In the Maclay Act in 1842, the New York State legislature established the New York City Board of Education. It gave the city an elective Board of Education empowered to build and supervise schools and distribute the education fund. It provided that none of the money should go to the schools which taught religion. The fast-growing Irish Catholic community objected, but after decades of trying they did not get government funding. By 1870, 19% of school-age children attended Catholic schools.

===1960s–2010s===
Beginning in the late 1960s, schools were grouped into districts. Elementary schools and middle schools were grouped into 32 community school districts, and high schools were grouped into five geographically larger districts. One each for Manhattan, the Bronx, Queens, one for most of Brooklyn, and one, BASIS, for the rest of Brooklyn and all of Staten Island. In addition, there were several special districts for alternative schools and schools serving severely disabled students.

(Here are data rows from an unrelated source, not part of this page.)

(** * StreamSaver: chunked upload sessions, ordered merge and live append

    A shallow embedding of [server.js].  Every route handler becomes a
    function from the server state and a request to a new state and a
    response.  The state holds what the handlers share: the two in-memory
    maps ([sessions], [liveStreams]) and the two directories they write to
    ([uploads/tmp] and [uploads/final]).

    Modelling conventions.
    - A handler runs to completion before the next request is looked at:
      the interleaving of [await] points between requests is not modelled.
    - Requests are described as the handlers see them, after [express.json]
      and multer have parsed the body.  multer's [fileSize] limit is kept as
      the guard [upload_single] in front of the two chunk routes.
    - A number that a handler has taken from a request is a [jsnum]: an
      integer or [NaN].  [NaN] is written to JSON as [null]; both fail
      every [===] against a length and every [i < x], so one constructor
      stands for the two.  For the index of a chunk, [Number] itself is
      embedded as well, on the text of the form field, and
      [upload_chunk_field] is the chunk route on that text; it is
      [upload_chunk] on every field that [Number] turns into an integer or
      into [NaN].  A fraction or [Infinity] passes the check of the index
      too, but names a chunk file that the staging area of the model does
      not hold: there the model gives no result.
    - The id of an upload session is taken as the name of its directory
      below [uploads/tmp].  This is what [path.join] makes of an id of
      [crypto.randomUUID], and of every id that [plain_id] accepts; an id
      with a separator or a dot segment, which [path.join] would resolve
      to some other directory, is outside the model.
    - A string is a list of code units below 256; file contents are bytes.
    - What the handlers read from their environment ([Date.now()],
      [crypto.randomUUID()] and the time stamp the file system puts on a
      written file) comes with each request as an [env].
    - Of the possible storage failures one is modelled, the one that
      [mergeChunks] has a listener for: a chunk file that does not
      exist, which rejects the promise of the handler.  Every other file
      operation succeeds.  In particular the output stream of
      [mergeChunks] does not fail: it is given no ['error'] listener, so
      an error of it would not reach the callback of [writer.end] alone
      but end the process, which no result of a handler describes.
    - The upload code of the browser client, [public/app.js], is embedded
      as well.  Its requests go through [fetch], which hands a request to
      the server and the answer back, or loses one of the two. *)

From stdpp Require Import gmap strings list fin_maps sorting pretty.
From Stdlib Require Import ZArith Lia Ascii SpecFloat.

Open Scope Z_scope.

(** ** Data *)

Abbreviation bytes := (list Byte.byte).

Inductive jsnum :=
| JNum (z : Z)
| JNaN.

(** The object built by [POST /api/uploads/init]; [meta.json] holds the same
    fields. *)
Record session := mkSession {
  uploadId : string;
  originalName : string;
  totalSize : Z;
  totalChunks : jsnum;
  mimeType : string;
  createdAt : Z;
  receivedChunks : list Z
}.

(** The object built by [POST /api/streams/init].  [writer] is an append
    handle on [FINAL_ROOT/finalName]; what is written through it lands in
    the file of that name, so the name stands for the handle. *)
Record liveStream := mkLive {
  streamId : string;
  finalName : string;
  liveMimeType : string;
  chunkCount : Z;
  bytesWritten : Z;
  startedAt : Z
}.

(** A file of [uploads/final]: its contents and [mtime] (milliseconds). *)
Record file := mkFile {
  contents : bytes;
  mtime : Z
}.

(** The directory [uploads/tmp/<uploadId>]: [meta.json] when it has been
    written, and the files [chunk-<i>.part] by their index. *)
Record sessionDir := mkDir {
  meta_json : option session;
  parts : gmap Z bytes
}.

Record server := mkServer {
  sessions : gmap string session;
  liveStreams : gmap string liveStream;
  tmp_root : gmap string sessionDir;
  final_root : gmap string file
}.

Definition empty_server : server := mkServer ∅ ∅ ∅ ∅.

Record env := mkEnv {
  now : Z;            (* Date.now(), new Date() *)
  uuid : string;      (* crypto.randomUUID() *)
  stamp : Z           (* mtime given to the files written by this request *)
}.
(** With a zero offset and [right], the object is flush with the
    right edge of the page. *)
Lemma zero_offset_right_edge (cfg : ObjectBoxMm.t) (v : float)
      (slot_x_pt slot_w_pt page_w_pt object_w_pt : float) :
  x_mm_of cfg = Some v ->
  (v =? 0) = true ->
  alignment_of cfg = "right" ->
  exact_object_x_pt cfg slot_x_pt slot_w_pt page_w_pt object_w_pt
  = (0 + page_w_pt) - object_w_pt.
Proof.
  intros Hx Hv Ha. unfold exact_object_x_pt. rewrite Hx, Hv, Ha. reflexivity.
Qed.

(** C1, at [{w: 50, h: 30, x_mm: 0, alignment: "right"}] in
    [exact_mm] mode: the slot's left edge is at 0pt, and the object
    is placed at [mm_to_pt(210) - mm_to_pt(50)], about 453.54pt.
    The alignment is not bypassed. *)
Theorem zero_offset_right_alignment_interferes :
  let t := template_of (box_at_zero "right") (series_ab007 None) [] "exact_mm" in
  (L <- prepare plain_world t ;;
   ' (_, m) <- fill_slot plain_world t L 0 0 ;;
   Ok (fst (fst (slot_origin L 0)), fst (object_origin_pt m)))
  = Ok (0, 453.54330708661422)
  /\ (0 =? 453.54330708661422) = false.
Proof. split; reflexivity. Qed.

Lemma zero_offset_left_edge_witness :
  exact_object_x_pt (box_at_zero " Center ") 0 595 595 141 = 0.
Proof.
  apply (zero_offset_left_edge (box_at_zero " Center ") 0 0 595 595 141).
  - reflexivity.
  - reflexivity.
  - discriminate.
Defined.

End ZeroOffset.

(** ** Font size per glyph *)

Section PerLetter.
Import PdfWriter Samples.
Local Open Scope float_scope.

(** The rule in the words of the specification:
    [per_letter_font_size_mm[i]] when that entry is there and
    positive, [font_size_mm] otherwise. *)
Definition spec_glyph_size_mm (raw : option (list float))
           (font_size_mm : float) (i : nat) : float :=
  match raw with
  | None => font_size_mm
  | Some l =>
      match nth_error l i with
      | Some v => if 0 <? v then v else font_size_mm
      | None => font_size_mm
      end
  end.

Lemma filter_all_positive (l : list float) :
  Forall (fun v => (0 <? v) = true) l -> filter (fun n => 0 <? n) l = l.
Proof.
  induction 1 as [| v l Hv _ IH]; simpl; [reflexivity |].
  now rewrite Hv, IH.
Qed.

On February 3, 1964, in protest over deplorable school conditions and segregation, over 450,000 students boycotted New York City public schools. In 1969, on the heels of additional protests, strikes, and demands for community control, New York City Mayor John Lindsay relinquished mayoral control of schools, and organized the city school system into the Board of Education (made up of seven members appointed by borough presidents and the mayor) and 32 community school boards (whose members were elected). Elementary and middle schools were controlled by the community boards while high schools were controlled by the Board of Education.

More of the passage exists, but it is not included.